(* ===== verification/Worker.v ===== *)
(** * The worker ([internal/jobs/jobs.go], [internal/jobs/delete.go])

    The goroutine that runs backups, restores and deletions, in the fault
    monad of [World].  What it needs from outside comes through interfaces:
    [ObjectStore] (the bucket), [Host] (PostgreSQL queries, tools and files of
    the job's workspace), [Provisioner] (roles, databases and the access
    policy), and the sealing and JSON functions of [Codec].

    A Go function that returns a partial result next to its error returns
    both here: [try_] leaves with the result so far. *)

From S2P Require Import Prelude GoStrings GoTime Storage Schema Cluster JobStore ProjectStore BackupStore Retention World.
From S2P Require Import Wp Reconcile Tools Postgres Netip IP.

(** ** Interfaces *)

(** A file of the workspace: what [FileSHA256] reads from it. *)
Record file := mkFile { f_SHA256 : string; f_Size : Z }.

Inductive request : Type → Type :=
| DatabaseSize (database : string) : request Z
| FreeBytes : request Z (* [Statfs]: blocks available times their size *)
| MkdirTemp (pattern : string) : request string
| Passfile : request unit
| Connect (database : string) : request unit
| BeginTx : request unit
| ExportSnapshot : request (string * string)
| TableNames (limit : Z) : request (list (string * string))
| CountRows (schema name : string) : request Z
| CountObjects : request ObjectCounts
| Commit : request unit
| PgDump (args : list string) : request (process * file)
| PgRestore (args : list string) : request process
| ReadFile (f : file) : request (string * Z)
| ServerVersion : request string
| ForeignTables (role : string) : request Z
| HasConnect (role : string) : request bool
| CleanWorkspace : request unit.

Class Host := host : ∀ {A : Type}, request A → M A.

(** No request of the worker changes the management database, the bucket, or
    roles and databases; reading a file back gives what it holds. *)
Class HostLaws (h : Host) : Prop := {
  host_quiet A (q : request A) w r w' : host q w = (r, w') → same w w' ∧ w_pg w' = w_pg w;
  host_file f w sum n w' : host (ReadFile f) w = (Ok (sum, n), w') → sum = f_SHA256 f ∧ n = f_Size f;
}.

Class Provisioner := {
  ProvisionNow : string → M unit;
  DropProject : string → string → M unit;
  SyncPolicy : M unit;
}.

(** What the worker relies on: dropping a project leaves the records and the
    bucket alone and, when it succeeds, neither role nor database of ours;
    the access policy touches no role, database, project or job; creating a
    project touches no job. *)
Class ProvisionerLaws (pv : Provisioner) : Prop := {
  drop_law database role d b p :
    wp (DropProject database role) (λ r d' b' p', d' = d ∧ b' = b ∧ (r = Ok tt → ours role database p' = (false, false))) d b p;
  sync_law d b p :
    wp SyncPolicy (λ r d' b' p', b' = b ∧ db_projects d' = db_projects d ∧ db_jobs d' = db_jobs d ∧
      cl_Roles p' = cl_Roles p ∧ cl_Databases p' = cl_Databases p) d b p;
  provision_law id d b p : wp (ProvisionNow id) (λ r d' b' p', b' = b ∧ db_jobs d' = db_jobs d) d b p;
}.

Record BackupResult := mkBackupResult {
  br_BackupID : string;
  br_ObjectKey : string;
  br_SizeBytes : Z;
  br_SHA256 : string;
  br_Tables : list TableCount;
  br_TablesTruncated : bool;
  br_Objects : option ObjectCounts;
}.
#[export] Instance eta_BackupResult : Eta BackupResult := λ r,
  mkBackupResult (br_BackupID r) (br_ObjectKey r) (br_SizeBytes r) (br_SHA256 r) (br_Tables r)
    (br_TablesTruncated r) (br_Objects r).

Record RestoreResult := mkRestoreResult {
  rr_ProjectID : string;
  rr_Verification : string;
  rr_Verified : bool;
  rr_Summary : string;
  rr_RestoreErrors : Z;
  rr_Stderr : string;
  rr_Checks : list Check;
}.
#[export] Instance eta_RestoreResult : Eta RestoreResult := λ r,
  mkRestoreResult (rr_ProjectID r) (rr_Verification r) (rr_Verified r) (rr_Summary r) (rr_RestoreErrors r)
    (rr_Stderr r) (rr_Checks r).

Record restoreInput := mkRestoreInput { ri_ManifestKey : string; ri_Name : string; ri_ProjectID : string }.
Record deleteInput := mkDeleteInput { di_ProjectID : string; di_Name : string; di_DBName : string; di_RoleName : string }.
Record DeleteResult := mkDeleteResult { dr_ProjectID : string; dr_Name : string; dr_DBName : string }.

(** Encoding of job results, decoding of job inputs, and sealed settings. *)
Class Codec := {
  vault_Open : string → string → option string;
  vault_Seal : string → string → string;
  unmarshal_Settings : string → res werror Settings;
  marshal_Settings : Settings → string;
  marshal_Manifest : Manifest → string;
  marshal_BackupResult : BackupResult → string;
  marshal_RestoreResult : RestoreResult → string;
  marshal_DeleteResult : DeleteResult → string;
  marshal_deleteInput : deleteInput → string;
  unmarshal_restoreInput : string → res werror restoreInput;
  unmarshal_deleteInput : string → res werror deleteInput;
  error_text : werror → string;
}.

(** [url.Parse], name resolution and the S3 library's constructor. *)
Record URL := mkURL { u_Scheme : string; u_Host : string; u_Hostname : string; u_Path : string; u_RawQuery : string; u_User : bool; u_Fragment : string }.
Class Network := {
  url_Parse : string → option URL;
  LookupIP : string → option (list IP);
  minio_New : Settings → res werror unit;
}.

(** ** Leaving with a partial result *)

Definition try_ {A R B} (result : R) (m : M A) (k : A → M (R * res werror B)) : M (R * res werror B) :=
  attempt m ≫= λ r, match r with Ok a => k a | Err e => mret (result, Err e) end.
Notation "'try!' x ':=' m 'or' result 'in' k" := (try_ result m (λ x, k))
  (at level 10, x binder, m at level 100, result at level 100, k at level 200) : pgfy_scope.

(** The error is replaced by one of the caller's own. *)
Definition instead {A} (text : string) (m : M A) : M A := λ w,
  match m w with
  | (Err _, w') => (Err (Message text), w')
  | x => x
  end.
Definition of_text {A} (r : res string A) : res werror A := match r with Ok a => Ok a | Err e => Err (Message e) end.

(** ** Settings *)

Section settings.
Context {network : Network}.

Definition privateAddress (ip : IP) : bool := IsLoopback ip || IsPrivate ip || IsLinkLocalUnicast ip.
(** Every address the name resolves to must be on this machine or a private network. *)
Definition privateHost (host : string) : res werror unit :=
  match LookupIP host with
  | None | Some [] => Err (Message "the private endpoint's address could not be resolved")
  | Some addresses =>
      if forallb privateAddress addresses then Ok tt
      else Err (Message "a private endpoint must be a loopback or private network address")
  end.
(** The address that is actually dialled is checked again. *)
Definition private_control (address : string) : res werror unit :=
  match SplitHostPort address with
  | None => Err (Message "the private endpoint address could not be read")
  | Some host =>
      if match ParseIP host with Some ip => privateAddress ip | None => false end then Ok tt
      else Err (Message "the private endpoint resolved to a public address and was not contacted")
  end.

Definition Settings_Validate (s : Settings) : res werror unit :=
  let bad := Err (Message "endpoint must be an https:// URL without a path, for example https://s3.us-east-1.amazonaws.com") in
  match url_Parse (s_Endpoint s) with
  | None => bad
  | Some u =>
      if (negb (bool_decide (u_Scheme u = "https")) && negb (bool_decide (u_Scheme u = "http"))) ||
         bool_decide (u_Host u = "") || (negb (bool_decide (u_Path u = "")) && negb (bool_decide (u_Path u = "/")))
      then bad
      else
        let! _ :=
          if negb (bool_decide (u_Scheme u = "https")) then
            guard! s_PrivateEndpoint s
              else (Message "the endpoint must use https:// unless it is a private endpoint on this network") in
            privateHost (u_Hostname u)
          else Ok tt in
        guard! bool_decide (s_BucketProtection s = ProtectionVersioning) ||
               bool_decide (s_BucketProtection s = ProtectionAcknowledged)
          else (Message "choose how this bucket is protected against deletion") in
        guard! negb (bool_decide (s_Bucket s = "") ||
                     sexists (λ a, bool_decide (a = slash) || bool_decide (a = " "%char)) (s_Bucket s))
          else (Message "bucket name is required") in
        guard! negb (bool_decide (s_AccessKey s = "") || bool_decide (s_SecretKey s = ""))
          else (Message "access key and secret key are required") in
        guard! negb (has_prefix (s_Prefix s) "/" || contains (s_Prefix s) "..")
          else (Message "prefix must be a relative path such as pgfy/production") in
        Ok tt
  end.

> _Work order_: Your answer should consist only of the lines above between the line holding "SyncPolicy : M unit;" and the line holding "#[export] Instance eta_RestoreResult", inclusive, each transcribed exactly.

> _Solution_:
  SyncPolicy : M unit;
}.

(** What the worker relies on: dropping a project leaves the records and the
    bucket alone and, when it succeeds, neither role nor database of ours;
    the access policy touches no role, database, project or job; creating a
    project touches no job. *)
Class ProvisionerLaws (pv : Provisioner) : Prop := {
  drop_law database role d b p :
    wp (DropProject database role) (λ r d' b' p', d' = d ∧ b' = b ∧ (r = Ok tt → ours role database p' = (false, false))) d b p;
  sync_law d b p :
    wp SyncPolicy (λ r d' b' p', b' = b ∧ db_projects d' = db_projects d ∧ db_jobs d' = db_jobs d ∧
      cl_Roles p' = cl_Roles p ∧ cl_Databases p' = cl_Databases p) d b p;
  provision_law id d b p : wp (ProvisionNow id) (λ r d' b' p', b' = b ∧ db_jobs d' = db_jobs d) d b p;
}.

Record BackupResult := mkBackupResult {
  br_BackupID : string;
  br_ObjectKey : string;
  br_SizeBytes : Z;
  br_SHA256 : string;
  br_Tables : list TableCount;
  br_TablesTruncated : bool;
  br_Objects : option ObjectCounts;
}.
#[export] Instance eta_BackupResult : Eta BackupResult := λ r,
  mkBackupResult (br_BackupID r) (br_ObjectKey r) (br_SizeBytes r) (br_SHA256 r) (br_Tables r)
    (br_TablesTruncated r) (br_Objects r).

Record RestoreResult := mkRestoreResult {
  rr_ProjectID : string;
  rr_Verification : string;
  rr_Verified : bool;
  rr_Summary : string;
  rr_RestoreErrors : Z;
  rr_Stderr : string;
  rr_Checks : list Check;
}.
#[export] Instance eta_RestoreResult : Eta RestoreResult := λ r,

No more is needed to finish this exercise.